> Your objective
Extract, from the listing that follows, each line containing the word "lies".

> Material shown
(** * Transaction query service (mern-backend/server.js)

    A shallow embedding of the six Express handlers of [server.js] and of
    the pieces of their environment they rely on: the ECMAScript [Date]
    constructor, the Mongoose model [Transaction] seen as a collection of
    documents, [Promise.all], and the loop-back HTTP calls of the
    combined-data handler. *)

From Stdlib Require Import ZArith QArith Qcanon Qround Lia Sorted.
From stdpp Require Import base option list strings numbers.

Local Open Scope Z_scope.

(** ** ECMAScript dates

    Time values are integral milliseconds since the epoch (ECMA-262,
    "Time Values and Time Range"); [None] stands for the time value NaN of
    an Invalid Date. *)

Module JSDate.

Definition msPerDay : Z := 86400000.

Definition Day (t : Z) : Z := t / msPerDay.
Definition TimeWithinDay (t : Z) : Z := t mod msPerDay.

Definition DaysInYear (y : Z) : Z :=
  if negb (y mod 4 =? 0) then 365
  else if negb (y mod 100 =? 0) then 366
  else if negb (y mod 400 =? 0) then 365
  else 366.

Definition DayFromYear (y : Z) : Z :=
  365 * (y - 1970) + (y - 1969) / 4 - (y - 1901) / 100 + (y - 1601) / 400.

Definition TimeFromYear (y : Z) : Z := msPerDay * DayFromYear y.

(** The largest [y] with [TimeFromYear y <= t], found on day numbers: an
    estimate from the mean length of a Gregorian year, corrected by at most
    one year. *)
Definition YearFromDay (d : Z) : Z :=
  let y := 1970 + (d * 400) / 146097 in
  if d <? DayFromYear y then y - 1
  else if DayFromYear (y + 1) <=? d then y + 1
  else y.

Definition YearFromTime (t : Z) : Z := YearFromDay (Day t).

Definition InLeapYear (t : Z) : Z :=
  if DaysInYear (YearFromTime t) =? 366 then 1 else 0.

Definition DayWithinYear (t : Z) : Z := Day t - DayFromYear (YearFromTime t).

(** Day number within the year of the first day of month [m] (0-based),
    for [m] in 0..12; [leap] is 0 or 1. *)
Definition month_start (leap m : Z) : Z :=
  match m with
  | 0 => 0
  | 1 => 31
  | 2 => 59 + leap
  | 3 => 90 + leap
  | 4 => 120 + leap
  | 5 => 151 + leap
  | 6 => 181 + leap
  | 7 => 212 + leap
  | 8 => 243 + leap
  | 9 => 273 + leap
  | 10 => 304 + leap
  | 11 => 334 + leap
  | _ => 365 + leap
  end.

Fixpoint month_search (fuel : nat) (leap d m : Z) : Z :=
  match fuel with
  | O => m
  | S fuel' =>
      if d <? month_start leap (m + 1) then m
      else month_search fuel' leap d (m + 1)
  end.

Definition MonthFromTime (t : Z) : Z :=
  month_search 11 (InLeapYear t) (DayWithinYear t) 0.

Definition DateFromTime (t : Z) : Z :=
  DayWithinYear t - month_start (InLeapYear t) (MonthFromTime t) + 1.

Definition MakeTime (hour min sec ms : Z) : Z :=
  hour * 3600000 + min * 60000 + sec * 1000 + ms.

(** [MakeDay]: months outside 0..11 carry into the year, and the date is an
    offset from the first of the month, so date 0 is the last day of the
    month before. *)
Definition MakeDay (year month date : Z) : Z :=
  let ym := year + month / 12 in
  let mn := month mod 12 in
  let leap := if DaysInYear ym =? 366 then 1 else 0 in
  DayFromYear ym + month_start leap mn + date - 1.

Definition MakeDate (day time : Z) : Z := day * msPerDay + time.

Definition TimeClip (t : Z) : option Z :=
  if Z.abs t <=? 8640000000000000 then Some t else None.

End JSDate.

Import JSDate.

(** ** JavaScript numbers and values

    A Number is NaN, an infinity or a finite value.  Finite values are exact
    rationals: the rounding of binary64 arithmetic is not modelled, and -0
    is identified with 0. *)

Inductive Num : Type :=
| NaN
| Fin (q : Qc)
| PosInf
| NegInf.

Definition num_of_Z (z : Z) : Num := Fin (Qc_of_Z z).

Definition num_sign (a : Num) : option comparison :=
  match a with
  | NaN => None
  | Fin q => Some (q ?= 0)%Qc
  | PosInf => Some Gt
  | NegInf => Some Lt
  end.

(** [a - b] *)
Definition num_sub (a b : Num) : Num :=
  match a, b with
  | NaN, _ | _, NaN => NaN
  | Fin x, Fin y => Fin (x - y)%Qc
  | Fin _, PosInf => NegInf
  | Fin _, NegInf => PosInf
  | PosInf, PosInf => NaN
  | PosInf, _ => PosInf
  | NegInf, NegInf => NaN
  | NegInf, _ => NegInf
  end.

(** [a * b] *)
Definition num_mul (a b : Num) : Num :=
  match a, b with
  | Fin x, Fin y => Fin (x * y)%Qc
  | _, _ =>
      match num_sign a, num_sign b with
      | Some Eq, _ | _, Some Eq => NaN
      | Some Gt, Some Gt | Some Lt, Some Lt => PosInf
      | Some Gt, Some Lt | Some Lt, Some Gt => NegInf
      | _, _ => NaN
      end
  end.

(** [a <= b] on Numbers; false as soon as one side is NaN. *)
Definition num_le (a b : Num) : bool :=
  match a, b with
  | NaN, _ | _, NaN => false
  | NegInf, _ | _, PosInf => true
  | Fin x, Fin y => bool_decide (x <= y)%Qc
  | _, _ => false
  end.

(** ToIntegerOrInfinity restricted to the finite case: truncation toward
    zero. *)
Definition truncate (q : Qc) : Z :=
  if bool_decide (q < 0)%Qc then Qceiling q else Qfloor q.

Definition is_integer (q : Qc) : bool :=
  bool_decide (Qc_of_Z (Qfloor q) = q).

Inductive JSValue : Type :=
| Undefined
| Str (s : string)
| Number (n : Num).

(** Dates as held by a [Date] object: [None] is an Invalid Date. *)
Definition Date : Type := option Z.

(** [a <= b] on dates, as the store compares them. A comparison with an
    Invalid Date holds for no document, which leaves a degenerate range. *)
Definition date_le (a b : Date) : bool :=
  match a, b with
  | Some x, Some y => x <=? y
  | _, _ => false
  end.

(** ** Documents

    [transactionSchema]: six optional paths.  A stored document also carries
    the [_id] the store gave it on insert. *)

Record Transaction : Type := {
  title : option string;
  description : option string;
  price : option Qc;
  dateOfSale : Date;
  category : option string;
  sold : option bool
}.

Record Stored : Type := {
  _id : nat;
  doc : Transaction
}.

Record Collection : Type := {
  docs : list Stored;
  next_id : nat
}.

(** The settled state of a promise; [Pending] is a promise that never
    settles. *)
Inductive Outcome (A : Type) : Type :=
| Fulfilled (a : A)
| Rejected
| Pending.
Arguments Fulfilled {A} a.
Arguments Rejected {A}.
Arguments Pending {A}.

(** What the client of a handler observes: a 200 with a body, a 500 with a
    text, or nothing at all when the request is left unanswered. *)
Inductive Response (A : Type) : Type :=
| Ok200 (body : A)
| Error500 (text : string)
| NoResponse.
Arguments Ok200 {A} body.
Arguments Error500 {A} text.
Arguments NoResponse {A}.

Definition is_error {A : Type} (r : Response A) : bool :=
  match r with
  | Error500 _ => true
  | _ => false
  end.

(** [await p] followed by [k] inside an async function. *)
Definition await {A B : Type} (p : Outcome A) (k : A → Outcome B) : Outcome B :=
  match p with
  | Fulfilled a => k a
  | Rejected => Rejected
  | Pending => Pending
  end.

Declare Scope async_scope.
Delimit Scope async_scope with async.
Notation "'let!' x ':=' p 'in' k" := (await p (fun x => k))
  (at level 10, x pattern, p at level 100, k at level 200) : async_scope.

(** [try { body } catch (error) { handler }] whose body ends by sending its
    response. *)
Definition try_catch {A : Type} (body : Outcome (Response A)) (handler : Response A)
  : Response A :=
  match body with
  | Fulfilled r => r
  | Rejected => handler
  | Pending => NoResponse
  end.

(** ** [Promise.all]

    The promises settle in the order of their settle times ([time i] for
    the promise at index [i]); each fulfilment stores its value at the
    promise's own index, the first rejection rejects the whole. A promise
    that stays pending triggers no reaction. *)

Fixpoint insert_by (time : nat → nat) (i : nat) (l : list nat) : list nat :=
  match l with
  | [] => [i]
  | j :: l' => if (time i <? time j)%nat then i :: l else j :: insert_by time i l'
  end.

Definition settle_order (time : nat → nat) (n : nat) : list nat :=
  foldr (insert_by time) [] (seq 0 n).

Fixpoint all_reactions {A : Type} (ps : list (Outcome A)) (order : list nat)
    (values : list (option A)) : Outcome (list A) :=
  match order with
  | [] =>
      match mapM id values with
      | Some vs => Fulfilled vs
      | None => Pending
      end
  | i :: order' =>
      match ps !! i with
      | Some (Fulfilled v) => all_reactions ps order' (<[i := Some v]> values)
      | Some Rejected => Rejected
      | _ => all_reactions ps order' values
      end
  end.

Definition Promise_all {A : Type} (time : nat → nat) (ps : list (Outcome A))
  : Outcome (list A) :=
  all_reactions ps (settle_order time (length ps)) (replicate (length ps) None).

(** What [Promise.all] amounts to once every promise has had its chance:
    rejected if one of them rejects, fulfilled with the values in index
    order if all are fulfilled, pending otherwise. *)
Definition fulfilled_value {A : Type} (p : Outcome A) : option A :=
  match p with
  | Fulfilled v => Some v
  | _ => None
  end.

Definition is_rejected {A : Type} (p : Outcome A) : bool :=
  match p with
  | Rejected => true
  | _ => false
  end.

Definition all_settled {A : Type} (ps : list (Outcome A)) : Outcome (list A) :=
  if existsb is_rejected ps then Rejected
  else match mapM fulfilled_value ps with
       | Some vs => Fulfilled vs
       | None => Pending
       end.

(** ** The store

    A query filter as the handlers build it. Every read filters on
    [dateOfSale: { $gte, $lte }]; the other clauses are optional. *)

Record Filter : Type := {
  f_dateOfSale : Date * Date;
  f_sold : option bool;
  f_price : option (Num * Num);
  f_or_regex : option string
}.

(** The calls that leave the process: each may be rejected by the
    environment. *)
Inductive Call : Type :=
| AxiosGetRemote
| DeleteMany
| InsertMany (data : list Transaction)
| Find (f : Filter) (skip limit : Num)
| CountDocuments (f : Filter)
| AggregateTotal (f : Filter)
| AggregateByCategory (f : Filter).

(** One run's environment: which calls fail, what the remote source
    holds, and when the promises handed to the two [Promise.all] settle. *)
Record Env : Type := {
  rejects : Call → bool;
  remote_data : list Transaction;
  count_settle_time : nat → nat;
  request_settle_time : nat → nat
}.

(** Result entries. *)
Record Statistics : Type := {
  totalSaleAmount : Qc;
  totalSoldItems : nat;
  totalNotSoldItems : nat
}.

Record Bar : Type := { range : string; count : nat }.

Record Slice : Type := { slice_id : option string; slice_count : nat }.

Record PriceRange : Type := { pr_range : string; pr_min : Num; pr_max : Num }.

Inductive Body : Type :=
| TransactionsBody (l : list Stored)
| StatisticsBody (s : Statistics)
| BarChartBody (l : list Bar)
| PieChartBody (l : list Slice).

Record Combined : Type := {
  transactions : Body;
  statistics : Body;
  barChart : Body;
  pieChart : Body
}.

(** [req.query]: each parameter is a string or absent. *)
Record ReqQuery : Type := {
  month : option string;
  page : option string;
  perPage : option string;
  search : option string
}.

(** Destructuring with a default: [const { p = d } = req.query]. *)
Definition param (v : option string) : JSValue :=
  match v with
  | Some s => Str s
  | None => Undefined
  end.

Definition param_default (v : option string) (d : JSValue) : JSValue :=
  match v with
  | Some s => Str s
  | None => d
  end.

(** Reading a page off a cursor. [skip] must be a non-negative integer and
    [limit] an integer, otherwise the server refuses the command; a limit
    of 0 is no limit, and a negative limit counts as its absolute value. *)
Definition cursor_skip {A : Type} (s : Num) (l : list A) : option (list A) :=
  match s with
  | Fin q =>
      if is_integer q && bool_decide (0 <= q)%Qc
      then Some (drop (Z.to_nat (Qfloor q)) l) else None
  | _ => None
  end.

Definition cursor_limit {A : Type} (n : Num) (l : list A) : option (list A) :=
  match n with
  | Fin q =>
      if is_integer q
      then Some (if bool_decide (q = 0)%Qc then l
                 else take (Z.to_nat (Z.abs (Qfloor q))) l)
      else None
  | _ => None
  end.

--

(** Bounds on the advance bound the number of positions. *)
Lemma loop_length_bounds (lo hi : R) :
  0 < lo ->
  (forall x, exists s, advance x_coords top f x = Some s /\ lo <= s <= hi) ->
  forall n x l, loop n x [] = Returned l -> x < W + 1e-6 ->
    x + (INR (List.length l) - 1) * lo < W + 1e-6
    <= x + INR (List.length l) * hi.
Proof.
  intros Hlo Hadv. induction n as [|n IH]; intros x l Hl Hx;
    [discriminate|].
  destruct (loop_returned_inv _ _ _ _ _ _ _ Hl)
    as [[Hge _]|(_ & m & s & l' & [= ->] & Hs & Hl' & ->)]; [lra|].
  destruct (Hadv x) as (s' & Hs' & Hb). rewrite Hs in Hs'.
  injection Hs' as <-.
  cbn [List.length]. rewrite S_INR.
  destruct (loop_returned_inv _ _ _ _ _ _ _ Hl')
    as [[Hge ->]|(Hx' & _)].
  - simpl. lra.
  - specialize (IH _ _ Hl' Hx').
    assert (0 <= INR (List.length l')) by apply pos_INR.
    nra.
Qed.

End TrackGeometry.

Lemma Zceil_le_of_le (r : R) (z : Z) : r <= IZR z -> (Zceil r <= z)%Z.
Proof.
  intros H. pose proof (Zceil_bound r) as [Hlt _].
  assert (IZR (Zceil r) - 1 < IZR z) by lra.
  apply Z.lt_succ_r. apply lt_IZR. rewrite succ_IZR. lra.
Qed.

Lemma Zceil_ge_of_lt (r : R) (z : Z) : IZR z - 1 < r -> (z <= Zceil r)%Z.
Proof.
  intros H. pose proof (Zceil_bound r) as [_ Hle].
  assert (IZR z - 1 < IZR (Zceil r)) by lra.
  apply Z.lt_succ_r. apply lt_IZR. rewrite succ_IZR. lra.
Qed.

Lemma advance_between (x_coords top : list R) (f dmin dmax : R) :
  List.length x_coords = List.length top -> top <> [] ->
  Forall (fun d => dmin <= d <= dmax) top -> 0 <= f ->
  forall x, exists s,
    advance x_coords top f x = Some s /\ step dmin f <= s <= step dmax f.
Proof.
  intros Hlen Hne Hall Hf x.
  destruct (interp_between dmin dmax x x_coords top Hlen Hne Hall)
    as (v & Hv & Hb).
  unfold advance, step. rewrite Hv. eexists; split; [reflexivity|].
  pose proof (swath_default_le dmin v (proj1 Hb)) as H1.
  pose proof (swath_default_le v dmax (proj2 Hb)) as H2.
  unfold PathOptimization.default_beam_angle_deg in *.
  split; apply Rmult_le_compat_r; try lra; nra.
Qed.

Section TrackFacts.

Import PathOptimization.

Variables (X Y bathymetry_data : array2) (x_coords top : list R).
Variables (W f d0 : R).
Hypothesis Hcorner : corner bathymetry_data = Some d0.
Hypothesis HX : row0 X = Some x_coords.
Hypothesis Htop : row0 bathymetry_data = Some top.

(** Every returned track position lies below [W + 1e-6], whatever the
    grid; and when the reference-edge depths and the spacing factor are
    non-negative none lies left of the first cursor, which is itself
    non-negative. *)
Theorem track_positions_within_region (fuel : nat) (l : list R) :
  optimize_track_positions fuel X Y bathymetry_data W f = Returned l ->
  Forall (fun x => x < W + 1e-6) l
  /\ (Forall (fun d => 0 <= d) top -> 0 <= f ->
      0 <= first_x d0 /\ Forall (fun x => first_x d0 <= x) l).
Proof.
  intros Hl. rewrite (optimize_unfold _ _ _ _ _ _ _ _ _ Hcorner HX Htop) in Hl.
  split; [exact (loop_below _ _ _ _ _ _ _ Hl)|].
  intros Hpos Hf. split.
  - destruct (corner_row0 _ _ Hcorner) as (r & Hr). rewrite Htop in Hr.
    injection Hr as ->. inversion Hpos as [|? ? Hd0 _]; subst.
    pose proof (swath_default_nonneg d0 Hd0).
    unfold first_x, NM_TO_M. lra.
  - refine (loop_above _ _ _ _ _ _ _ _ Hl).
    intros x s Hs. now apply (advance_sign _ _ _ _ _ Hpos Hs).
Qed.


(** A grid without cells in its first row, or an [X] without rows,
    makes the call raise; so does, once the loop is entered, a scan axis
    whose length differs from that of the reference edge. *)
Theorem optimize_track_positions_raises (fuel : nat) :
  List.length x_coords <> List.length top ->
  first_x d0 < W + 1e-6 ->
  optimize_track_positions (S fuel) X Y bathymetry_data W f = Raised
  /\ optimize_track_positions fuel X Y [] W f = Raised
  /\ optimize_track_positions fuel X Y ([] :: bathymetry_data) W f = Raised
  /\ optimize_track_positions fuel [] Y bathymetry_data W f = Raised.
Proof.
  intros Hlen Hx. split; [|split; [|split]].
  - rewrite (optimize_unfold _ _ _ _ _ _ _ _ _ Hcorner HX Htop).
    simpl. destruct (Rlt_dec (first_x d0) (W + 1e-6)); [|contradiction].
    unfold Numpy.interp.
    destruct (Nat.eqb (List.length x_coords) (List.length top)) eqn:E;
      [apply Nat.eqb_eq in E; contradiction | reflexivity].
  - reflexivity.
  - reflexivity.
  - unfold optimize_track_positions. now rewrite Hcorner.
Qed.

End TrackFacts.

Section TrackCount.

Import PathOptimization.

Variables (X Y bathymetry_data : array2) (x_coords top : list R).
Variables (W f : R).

> Reply
(** Every returned track position lies below [W + 1e-6], whatever the
    non-negative none lies left of the first cursor, which is itself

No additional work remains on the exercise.